= Problem to solve =
Copy out again, unchanged, the listing below from the line that has "apply merge_lookup_Some in Hseq" through the line that has "apply Hmem in Hd'.".

= Supplied material =
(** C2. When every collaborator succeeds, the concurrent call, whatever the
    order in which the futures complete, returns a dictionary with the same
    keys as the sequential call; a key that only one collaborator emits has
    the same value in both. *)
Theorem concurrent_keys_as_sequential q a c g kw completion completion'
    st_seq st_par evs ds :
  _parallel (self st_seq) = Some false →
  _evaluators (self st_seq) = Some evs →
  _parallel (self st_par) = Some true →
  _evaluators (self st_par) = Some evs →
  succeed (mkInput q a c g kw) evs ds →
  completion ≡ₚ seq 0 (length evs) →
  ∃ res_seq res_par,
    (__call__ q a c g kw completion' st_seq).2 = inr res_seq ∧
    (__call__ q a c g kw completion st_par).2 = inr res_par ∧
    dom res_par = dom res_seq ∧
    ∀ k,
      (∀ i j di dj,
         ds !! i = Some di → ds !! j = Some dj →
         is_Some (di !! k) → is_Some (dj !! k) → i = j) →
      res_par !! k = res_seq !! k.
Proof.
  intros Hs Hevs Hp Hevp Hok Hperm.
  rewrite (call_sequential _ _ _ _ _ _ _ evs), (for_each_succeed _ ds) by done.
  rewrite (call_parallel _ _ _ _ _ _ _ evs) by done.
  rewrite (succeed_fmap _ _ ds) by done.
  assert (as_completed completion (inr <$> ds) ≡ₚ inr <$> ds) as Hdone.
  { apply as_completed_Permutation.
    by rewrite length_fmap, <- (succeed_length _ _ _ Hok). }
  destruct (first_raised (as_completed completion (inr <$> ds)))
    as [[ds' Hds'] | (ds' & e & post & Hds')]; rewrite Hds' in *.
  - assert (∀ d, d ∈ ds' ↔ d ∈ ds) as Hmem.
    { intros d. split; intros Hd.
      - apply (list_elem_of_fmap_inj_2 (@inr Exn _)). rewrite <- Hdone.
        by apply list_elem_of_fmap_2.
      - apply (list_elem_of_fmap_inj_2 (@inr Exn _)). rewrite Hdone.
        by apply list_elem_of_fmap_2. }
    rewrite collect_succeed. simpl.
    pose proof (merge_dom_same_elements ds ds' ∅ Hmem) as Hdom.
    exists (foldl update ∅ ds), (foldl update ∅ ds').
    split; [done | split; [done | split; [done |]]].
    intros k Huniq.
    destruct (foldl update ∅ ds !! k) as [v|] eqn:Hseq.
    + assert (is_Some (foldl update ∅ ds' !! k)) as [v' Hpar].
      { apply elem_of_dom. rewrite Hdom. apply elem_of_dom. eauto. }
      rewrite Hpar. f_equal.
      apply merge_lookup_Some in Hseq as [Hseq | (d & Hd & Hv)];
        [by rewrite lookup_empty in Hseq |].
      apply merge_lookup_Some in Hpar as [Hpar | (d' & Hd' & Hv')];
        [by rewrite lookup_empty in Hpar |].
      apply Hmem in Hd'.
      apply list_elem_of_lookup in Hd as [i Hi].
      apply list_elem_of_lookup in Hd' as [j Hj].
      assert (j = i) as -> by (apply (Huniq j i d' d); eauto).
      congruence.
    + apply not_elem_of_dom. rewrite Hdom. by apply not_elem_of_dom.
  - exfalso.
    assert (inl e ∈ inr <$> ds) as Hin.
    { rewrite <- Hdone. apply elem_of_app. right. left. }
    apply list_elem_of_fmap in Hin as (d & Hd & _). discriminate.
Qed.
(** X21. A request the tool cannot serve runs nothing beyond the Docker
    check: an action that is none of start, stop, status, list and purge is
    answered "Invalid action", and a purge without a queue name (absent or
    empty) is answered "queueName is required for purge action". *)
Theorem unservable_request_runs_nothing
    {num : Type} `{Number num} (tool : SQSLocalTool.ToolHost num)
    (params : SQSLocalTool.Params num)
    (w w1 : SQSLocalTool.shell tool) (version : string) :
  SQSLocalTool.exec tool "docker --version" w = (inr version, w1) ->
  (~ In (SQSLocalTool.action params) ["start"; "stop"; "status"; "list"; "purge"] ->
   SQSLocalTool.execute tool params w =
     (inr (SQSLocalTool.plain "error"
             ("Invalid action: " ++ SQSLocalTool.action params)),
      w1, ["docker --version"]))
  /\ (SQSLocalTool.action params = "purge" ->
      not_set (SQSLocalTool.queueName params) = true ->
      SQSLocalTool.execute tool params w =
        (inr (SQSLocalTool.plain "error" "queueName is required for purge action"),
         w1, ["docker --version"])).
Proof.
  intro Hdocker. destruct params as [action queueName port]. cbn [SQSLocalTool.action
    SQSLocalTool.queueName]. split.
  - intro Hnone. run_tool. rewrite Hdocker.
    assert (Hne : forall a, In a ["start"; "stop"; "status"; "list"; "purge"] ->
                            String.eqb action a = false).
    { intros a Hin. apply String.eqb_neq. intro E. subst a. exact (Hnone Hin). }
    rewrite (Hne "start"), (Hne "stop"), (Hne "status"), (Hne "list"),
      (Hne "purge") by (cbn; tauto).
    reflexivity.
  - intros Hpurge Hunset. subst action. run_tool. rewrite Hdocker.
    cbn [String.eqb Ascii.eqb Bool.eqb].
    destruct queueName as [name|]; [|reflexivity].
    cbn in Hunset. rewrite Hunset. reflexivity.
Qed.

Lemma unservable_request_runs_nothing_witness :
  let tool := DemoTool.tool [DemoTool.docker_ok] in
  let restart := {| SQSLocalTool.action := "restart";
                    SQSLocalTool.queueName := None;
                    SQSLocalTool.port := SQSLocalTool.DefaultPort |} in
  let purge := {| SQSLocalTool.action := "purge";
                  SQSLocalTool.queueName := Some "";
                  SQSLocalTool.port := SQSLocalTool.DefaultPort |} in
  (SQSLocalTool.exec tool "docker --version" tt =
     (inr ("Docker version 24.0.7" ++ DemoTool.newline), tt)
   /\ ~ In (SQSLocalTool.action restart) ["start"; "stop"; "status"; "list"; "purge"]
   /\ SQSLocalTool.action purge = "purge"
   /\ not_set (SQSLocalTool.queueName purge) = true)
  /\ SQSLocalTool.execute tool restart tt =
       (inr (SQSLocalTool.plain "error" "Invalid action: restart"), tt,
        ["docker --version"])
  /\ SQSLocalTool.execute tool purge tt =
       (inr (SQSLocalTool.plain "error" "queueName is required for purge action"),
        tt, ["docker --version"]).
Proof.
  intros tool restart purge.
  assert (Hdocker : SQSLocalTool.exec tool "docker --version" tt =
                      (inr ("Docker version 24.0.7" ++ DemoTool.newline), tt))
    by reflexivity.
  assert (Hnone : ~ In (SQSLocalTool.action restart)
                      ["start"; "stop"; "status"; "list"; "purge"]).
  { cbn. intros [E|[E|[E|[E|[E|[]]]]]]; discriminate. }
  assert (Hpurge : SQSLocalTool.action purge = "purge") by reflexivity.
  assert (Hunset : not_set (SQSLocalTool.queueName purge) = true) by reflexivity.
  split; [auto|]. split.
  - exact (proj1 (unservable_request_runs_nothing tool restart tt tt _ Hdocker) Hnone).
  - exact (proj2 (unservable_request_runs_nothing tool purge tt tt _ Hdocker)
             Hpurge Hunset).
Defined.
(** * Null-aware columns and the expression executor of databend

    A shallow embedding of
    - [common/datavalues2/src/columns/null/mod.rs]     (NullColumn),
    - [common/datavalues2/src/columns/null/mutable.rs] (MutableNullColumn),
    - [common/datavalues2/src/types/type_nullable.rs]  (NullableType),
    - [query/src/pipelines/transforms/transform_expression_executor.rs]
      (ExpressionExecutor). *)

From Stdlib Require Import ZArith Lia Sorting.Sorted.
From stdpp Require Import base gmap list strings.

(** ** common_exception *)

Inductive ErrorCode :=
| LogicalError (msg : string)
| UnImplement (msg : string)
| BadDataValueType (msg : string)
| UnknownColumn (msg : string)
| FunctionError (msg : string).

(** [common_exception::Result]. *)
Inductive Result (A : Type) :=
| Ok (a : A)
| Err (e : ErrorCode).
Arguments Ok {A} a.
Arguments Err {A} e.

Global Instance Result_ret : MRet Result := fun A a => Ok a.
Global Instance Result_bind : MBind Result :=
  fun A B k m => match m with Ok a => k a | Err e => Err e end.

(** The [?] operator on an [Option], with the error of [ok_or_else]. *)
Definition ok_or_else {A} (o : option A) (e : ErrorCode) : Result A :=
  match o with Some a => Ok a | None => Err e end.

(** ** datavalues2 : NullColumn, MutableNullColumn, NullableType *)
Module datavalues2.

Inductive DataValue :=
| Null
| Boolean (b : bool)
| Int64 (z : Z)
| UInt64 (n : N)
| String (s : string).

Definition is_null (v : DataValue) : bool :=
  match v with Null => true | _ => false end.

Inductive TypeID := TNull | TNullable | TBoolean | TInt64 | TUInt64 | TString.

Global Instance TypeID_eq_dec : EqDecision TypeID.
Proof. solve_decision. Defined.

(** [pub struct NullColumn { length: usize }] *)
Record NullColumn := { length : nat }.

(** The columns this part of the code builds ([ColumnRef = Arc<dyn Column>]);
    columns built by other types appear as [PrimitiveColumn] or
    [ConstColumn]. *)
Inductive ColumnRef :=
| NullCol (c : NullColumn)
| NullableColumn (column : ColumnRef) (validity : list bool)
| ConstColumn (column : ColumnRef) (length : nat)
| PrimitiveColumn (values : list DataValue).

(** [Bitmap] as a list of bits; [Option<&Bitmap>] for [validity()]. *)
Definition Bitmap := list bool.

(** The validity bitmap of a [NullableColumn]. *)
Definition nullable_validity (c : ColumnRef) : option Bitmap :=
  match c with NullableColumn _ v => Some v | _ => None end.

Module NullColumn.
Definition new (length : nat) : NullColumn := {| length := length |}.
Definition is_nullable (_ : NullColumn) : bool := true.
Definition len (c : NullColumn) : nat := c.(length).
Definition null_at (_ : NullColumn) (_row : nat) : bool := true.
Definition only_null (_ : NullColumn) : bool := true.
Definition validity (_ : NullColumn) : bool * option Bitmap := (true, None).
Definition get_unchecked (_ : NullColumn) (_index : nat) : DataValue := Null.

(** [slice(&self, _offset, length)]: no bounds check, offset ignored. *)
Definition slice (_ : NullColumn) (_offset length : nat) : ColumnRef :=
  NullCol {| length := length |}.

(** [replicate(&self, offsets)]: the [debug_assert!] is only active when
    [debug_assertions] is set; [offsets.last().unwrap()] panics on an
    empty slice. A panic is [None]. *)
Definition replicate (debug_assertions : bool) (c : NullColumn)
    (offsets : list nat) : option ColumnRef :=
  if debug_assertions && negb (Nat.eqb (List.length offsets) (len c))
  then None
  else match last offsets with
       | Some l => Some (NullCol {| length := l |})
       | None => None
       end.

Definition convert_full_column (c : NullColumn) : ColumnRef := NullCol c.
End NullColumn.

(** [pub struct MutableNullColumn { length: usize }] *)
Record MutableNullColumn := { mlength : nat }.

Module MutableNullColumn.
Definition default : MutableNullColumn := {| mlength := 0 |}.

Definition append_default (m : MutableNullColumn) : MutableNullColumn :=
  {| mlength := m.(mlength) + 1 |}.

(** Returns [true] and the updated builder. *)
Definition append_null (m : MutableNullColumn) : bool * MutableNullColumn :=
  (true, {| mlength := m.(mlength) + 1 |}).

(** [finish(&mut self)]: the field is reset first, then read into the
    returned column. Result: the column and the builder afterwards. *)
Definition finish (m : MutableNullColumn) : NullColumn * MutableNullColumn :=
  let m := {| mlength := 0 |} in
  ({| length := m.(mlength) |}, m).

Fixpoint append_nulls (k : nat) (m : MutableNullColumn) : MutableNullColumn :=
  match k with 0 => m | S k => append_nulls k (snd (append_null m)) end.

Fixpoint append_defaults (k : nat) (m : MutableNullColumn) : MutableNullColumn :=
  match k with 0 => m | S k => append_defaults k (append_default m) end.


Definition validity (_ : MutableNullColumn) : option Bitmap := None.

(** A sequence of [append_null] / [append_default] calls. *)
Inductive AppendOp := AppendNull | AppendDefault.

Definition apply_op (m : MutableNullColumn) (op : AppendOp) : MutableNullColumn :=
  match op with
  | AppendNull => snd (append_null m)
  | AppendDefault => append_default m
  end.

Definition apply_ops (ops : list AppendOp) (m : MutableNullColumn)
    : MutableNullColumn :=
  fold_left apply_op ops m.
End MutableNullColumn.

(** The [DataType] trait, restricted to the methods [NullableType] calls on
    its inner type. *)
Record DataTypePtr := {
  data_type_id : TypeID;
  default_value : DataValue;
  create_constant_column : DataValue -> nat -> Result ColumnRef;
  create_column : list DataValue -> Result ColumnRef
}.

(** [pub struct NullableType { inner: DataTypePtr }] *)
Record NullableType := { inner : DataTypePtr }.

= Result of this exercise =
      apply merge_lookup_Some in Hseq as [Hseq | (d & Hd & Hv)];
        [by rewrite lookup_empty in Hseq |].
      apply merge_lookup_Some in Hpar as [Hpar | (d' & Hd' & Hv')];
        [by rewrite lookup_empty in Hpar |].
      apply Hmem in Hd'.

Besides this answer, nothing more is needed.